New victim in the town: Manipulated TeamViewer attacks government agencies

Government agencies were in a state of shock when they realized that their systems have been compromised with the malicious TeamViewer software. The attacker who was responsible for this attack is a Russian speaking man. TeamViewer is one of the most popular tools for the remote access of desktop, desktop sharing, file transfer between systems, web conferencing etc. The motive behind the attack is probably financially driven. The software was manipulated by adding malicious TeamViewer DLL to the original software. This mala fide software can steal sensitive data and money from even government and financial networks.

A malicious email posing to be sent from the U.S. Department of State was delivered in the inbox of the government employees and had ‘Military Financing Program’ as its subject line. The email had a malicious XLSM attachment with embedded macro.

Employees were duped by the malicious email since the emails coming from the U.S. department of state are generally marked as top secret. Once the victim opened and enabled macro in the decoy document, two files were extracted from the hex encoded cells in the XLSM document. The first one was the genuine AutoHotkeyU32.exe program. The other one was the corrupted AutoHotkeyU32.ahk which is an AHK script used to communicate with C&C server and to download the additional script and execute it.

 

How did the attacker successfully deploy the attack?

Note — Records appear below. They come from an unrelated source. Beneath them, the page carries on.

Lemma parse_format_compact (seq : list gate) :
  isGateSequence seq →
  parseGateString (Some (gatesToString seq)) (length seq) = compact seq.
Proof.
  intros Hseq. destruct (populated_names seq Hseq) as (gs & E & Hgs).
  pose proof (List.filter_length_le truthy seq) as Hle.
  unfold compact. rewrite E in Hle |- *. rewrite length_fmap in Hle |- *.
  set (k := (length seq - length gs)%nat).
  assert (Hfmt : gatesToString seq = gatesToString ((Some <$> gs) ++ replicate k None)).
  { unfold gatesToString.
    by rewrite List.filter_app, filter_truthy_absent, app_nil_r,
               (filter_truthy_names gs Hgs), E. }
  unfold parseGateString. cbv zeta.
  assert (Htext : (if truthy (Some (gatesToString seq))
                   then default EmptyString (Some (gatesToString seq))
                   else EmptyString) = gatesToString seq).
  { cbn [default truthy]. by destruct (gatesToString seq). }
  rewrite Htext, Hfmt, parse_format_fold by (simpl; lia || done).
  cbn [app]. rewrite padLoop_replicate by lia. by rewrite length_fmap.
Qed.

(** X10. Formatting a gate sequence and parsing the text back at the same
    length moves the populated slots to the front and keeps the length;
    nothing else changes.  (The round trip of the no-gap case is the instance
    where this is the identity.) *)
Theorem parse_format_compacts (seq : list gate) :
  isGateSequence seq →
  parseGateString (Some (gatesToString seq)) (length seq) = compact seq
  ∧ List.filter truthy (compact seq) = List.filter truthy seq
  ∧ length (compact seq) = length seq.
Proof.
  intros Hseq. split; [by apply parse_format_compact|]. split.
  - unfold compact.
    rewrite List.filter_app, filter_truthy_absent, app_nil_r.
    destruct (populated_names seq Hseq) as (gs & E & Hgs).
    by rewrite E, (filter_truthy_names gs Hgs).
  - apply length_compact.
Qed.

Lemma parse_format_compacts_witness :
  isGateSequence [None; Some "Z"; None; Some "NOISE"]
  ∧ parseGateString (Some (gatesToString [None; Some "Z"; None; Some "NOISE"]))
                    (length [None; Some "Z"; None; Some "NOISE"])
    = [Some "Z"; Some "NOISE"; None; None].
Proof.
  assert (Hseq : isGateSequence [None; Some "Z"; None; Some "NOISE"]).
  { unfold isGateSequence, gateNames.
    constructor; [by left|].
    constructor; [right; exists "Z"; split; [done|do 2 right; left]|].
    constructor; [by left|].
    constructor; [right; exists "NOISE"; split; [done|do 3 right; left]|].
    constructor. }
  exact (conj Hseq (proj1 (parse_format_compacts _ Hseq))).
Defined.

Lemma availableGates_sequence (gs : list gate) :
  Forall (λ g, g ∈ availableGates) gs →
  isGateSequence gs ∧ Some "NOISE" ∉ gs.
Proof.
  intros Hall. split.
  - eapply Forall_impl; [exact Hall|]. intros g. unfold availableGates, gateNames.
    rewrite !elem_of_cons, elem_of_nil.
    intros [-> | [-> | [-> | [-> | [-> | []]]]]]; auto;
      right; eexists; (split; [done|]); rewrite !elem_of_cons; tauto.
  - intros Hin. rewrite Forall_forall in Hall. specialize (Hall _ Hin).
    revert Hall. unfold availableGates. rewrite !elem_of_cons, elem_of_nil.
    intros [? | [? | [? | [? | [? | []]]]]]; discriminate.
Qed.

Lemma elem_of_compact (g : gate) (seq : list gate) :
  g ∈ compact seq → g ∈ seq ∨ g = None.
Proof.
  unfold compact. rewrite elem_of_app. intros [Hin | Hin].
  - left. apply list_elem_of_In. apply list_elem_of_In, filter_In in Hin. tauto.
  - right. by apply elem_of_replicate in Hin as [-> _].
Qed.

(** X11. The fixture view keeps a generated column as text and shows the
    column parsed back from it.  For a column of the generated grid the
    shown gates are the generated ones with the populated slots moved to the
    front, the shown final state is the generated final state, and the shown
    measurement is blue or red. *)
Theorem rederived_column_same_outcome (col : columnData) (r : rng) :
  cellShape FixtureView.NUM_GATES col →
  gates (fst (FixtureView.cellData (FixtureView.cellText col) r))
  = compact (gates col)
  ∧ finalState (fst (FixtureView.cellData (FixtureView.cellText col) r))
    = finalState col
  ∧ measurement (fst (FixtureView.cellData (FixtureView.cellText col) r))
    ∈ ["blue"; "red"].
Proof.
  intros (Hlen & Hall & Hstates & Hlast & _).
  destruct (availableGates_sequence _ Hall) as [Hseq Hnoise].
  unfold FixtureView.cellData, FixtureView.cellText.
  rewrite <- Hlen, (parse_format_compact _ Hseq).
  destruct (buildColumnData_run (compact (gates col)) r) as (Hg & _ & Hf & Hm).
  assert (Hzero : "ZERO" ∈ coherentStates) by left.
  assert (Hfinal : finalState (fst (buildColumnData (compact (gates col)) r))
                   = finalOf "ZERO" (gates col)).
  { rewrite buildStepStates_final in Hf. injection Hf as <-.
    change (seed "ZERO") with "ZERO". unfold compact.
    by rewrite finalOf_app, finalOf_absent, finalOf_filter_truthy. }
  split; [exact Hg|]. split.
  - rewrite Hfinal. rewrite Hstates, buildStepStates_final in Hlast.
    by injection Hlast.
  - assert (Hny : measurement (fst (buildColumnData (compact (gates col)) r))
                  ≠ "yellow").
    { unfold buildColumnData. cbv zeta. rewrite Rand_bind_run.
      cbn [mret Rand_ret fst measurement].
      destruct (buildStepStates_last "ZERO" (compact (gates col)))
        as (final & Hidx & Hl).
      rewrite Hidx. cbn [default]. intros Hy.
      rewrite buildStepStates_final in Hl. injection Hl as <-.
      change (seed "ZERO") with "ZERO" in Hy.
      apply measureState_run in Hy; [|by apply finalOf_closed; left].
      apply (finalOf_decohered_iff "ZERO" _ Hzero) in Hy.
      by apply elem_of_compact in Hy as [Hy | Hy]. }
    revert Hm Hny. rewrite !elem_of_cons, !elem_of_nil. tauto.
Qed.

Lemma rederived_column_same_outcome_witness :
  cellShape FixtureView.NUM_GATES
    (ColumnData [None; Some "X"; None; Some "H"]
                ["ZERO"; "ZERO"; "ONE"; "ONE"; "MINUS"] "MINUS" "red")
  ∧ gates (fst (FixtureView.cellData
                  (FixtureView.cellText
                     (ColumnData [None; Some "X"; None; Some "H"]
                        ["ZERO"; "ZERO"; "ONE"; "ONE"; "MINUS"] "MINUS" "red"))
                  (Rng src0 0)))
    = compact [None; Some "X"; None; Some "H"].
Proof.
  assert (H : cellShape FixtureView.NUM_GATES
                (ColumnData [None; Some "X"; None; Some "H"]
                   ["ZERO"; "ZERO"; "ONE"; "ONE"; "MINUS"] "MINUS" "red")).
  { unfold cellShape, availableGates. cbn [gates states finalState measurement].
    split; [reflexivity|]. split.
    - repeat constructor; rewrite !elem_of_cons; tauto.
    - split; [vm_compute; reflexivity|]. split; [reflexivity|].
      rewrite !elem_of_cons; tauto. }
  exact (conj H (proj1 (rederived_column_same_outcome _ (Rng src0 0) H))).
Defined.

Lemma gatesToString_parse_filtered (value : string) :
  gatesToString (parseGateString (Some value) FixtureView.NUM_GATES)
  = FixtureView.filtered value.
Proof.
  assert (E : List.filter FixtureView.isGateChar
                (list_ascii_of_string (toUpperCase value)) = validLetters value).
  { unfold validLetters. apply List.filter_ext. apply isGateChar_gateOfLetter. }
  assert (Hv : Forall (λ c, truthy (gateOfLetter c) = true)
                      (take 4 (validLetters value))).
  { apply Forall_take, validLetters_valid. }
  unfold FixtureView.NUM_GATES.
  rewrite parse_text, (gatesToString_letters _ _ Hv).
  unfold FixtureView.filtered. by rewrite E.
Qed.

Lemma gatesToString_compact (seq : list gate) :
  isGateSequence seq → gatesToString (compact seq) = gatesToString seq.
Proof.
  intros Hseq. unfold gatesToString, compact.
  rewrite List.filter_app, filter_truthy_absent, app_nil_r.
  destruct (populated_names seq Hseq) as (gs & E & Hgs).
  by rewrite E, (filter_truthy_names gs Hgs).
Qed.

(** X12. The text of a gate sequence with NUM_GATES slots passes the
    editor's filter unchanged: the texts the fixture view derives from a
    generated grid are texts the editor itself would store. *)
Theorem generated_text_passes_filter (seq : list gate) :
  isGateSequence seq →
  length seq = FixtureView.NUM_GATES →
  FixtureView.filtered (gatesToString seq) = gatesToString seq.
Proof.
  intros Hseq Hlen.
  rewrite <- gatesToString_parse_filtered, <- Hlen.
  by rewrite (parse_format_compact seq Hseq), gatesToString_compact.
Qed.

Lemma generated_text_passes_filter_witness :
  isGateSequence [None; Some "NOISE"; Some "H"; None]
  ∧ length [None; Some "NOISE"; Some "H"; None] = FixtureView.NUM_GATES
  ∧ FixtureView.filtered (gatesToString [None; Some "NOISE"; Some "H"; None])
    = gatesToString [None; Some "NOISE"; Some "H"; None].
Proof.
  assert (Hseq : isGateSequence [None; Some "NOISE"; Some "H"; None]).
  { unfold isGateSequence, gateNames.
    constructor; [by left|].
    constructor; [right; exists "NOISE"; split; [done|do 3 right; left]|].
    constructor; [right; exists "H"; split; [done|right; left]|].
    constructor; [by left|]. constructor. }
  assert (Hlen : length [None; Some "NOISE"; Some "H"; None] = FixtureView.NUM_GATES)
    by reflexivity.
  exact (conj Hseq (conj Hlen (generated_text_passes_filter _ Hseq Hlen))).
Defined.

There are three different kind of malicious AHK scripts including ‘hscreen.ahk’, ‘info.ahk’ and ‘htv.ahk’. These three scripts affect user’s system in different ways.

hscreen.ahk: This script takes the screenshot of the victim’s personal computer and upload it on the C&C server.

hinfo.ahk:  Victim’s username and computer information is sent to the C&C server.

htv.ahk: A malicious version of TeamViewer is downloaded, executed on victim’s system and login credentials are sent to the C&C server.

The attacker hid the genuine TeamViewer interface while the TeamViewer software with malicious ‘htv.ahk’ was being run. DLL in order to take over the control of the software. This allowed the attacker to replace the genuine TeamViewer with the manipulated version.

The attack targeted Public financial sector and government officials belonging to Kenya, Italy, Liberia, Bermuda, Guyana, Lebanon and Nepal.

Earlier in the month of January, a security researcher who goes by the name of FewAtoms found a URL containing a malicious self-extracting archive which is a spyware disguised as TeamViewer.

The researchers have found a link of an avatar connected to a Russian underground forum user known as EvaPiks.

What could have been done?

  • Ensure that the AHK script is compiled with ahk2exe, which is the part of AHK distribution.
  • In order to prevent de-compilation, provide a good password.
  • Always check the extension of any attachments present within the email.
  • Organizations should implement a multi-layer defense and put mitigation protocols in place to detect intrusions and act against them.
  • Enhance settings for macro malware attached emails.
  • Ensuring the application of these methods so that the program runs normally. It will also ensure that attacker would have difficulties in modifying the program.
  • However, the most effective strategy is to empower employees against social engineering attacks and provide periodic knowledge imparting sessions.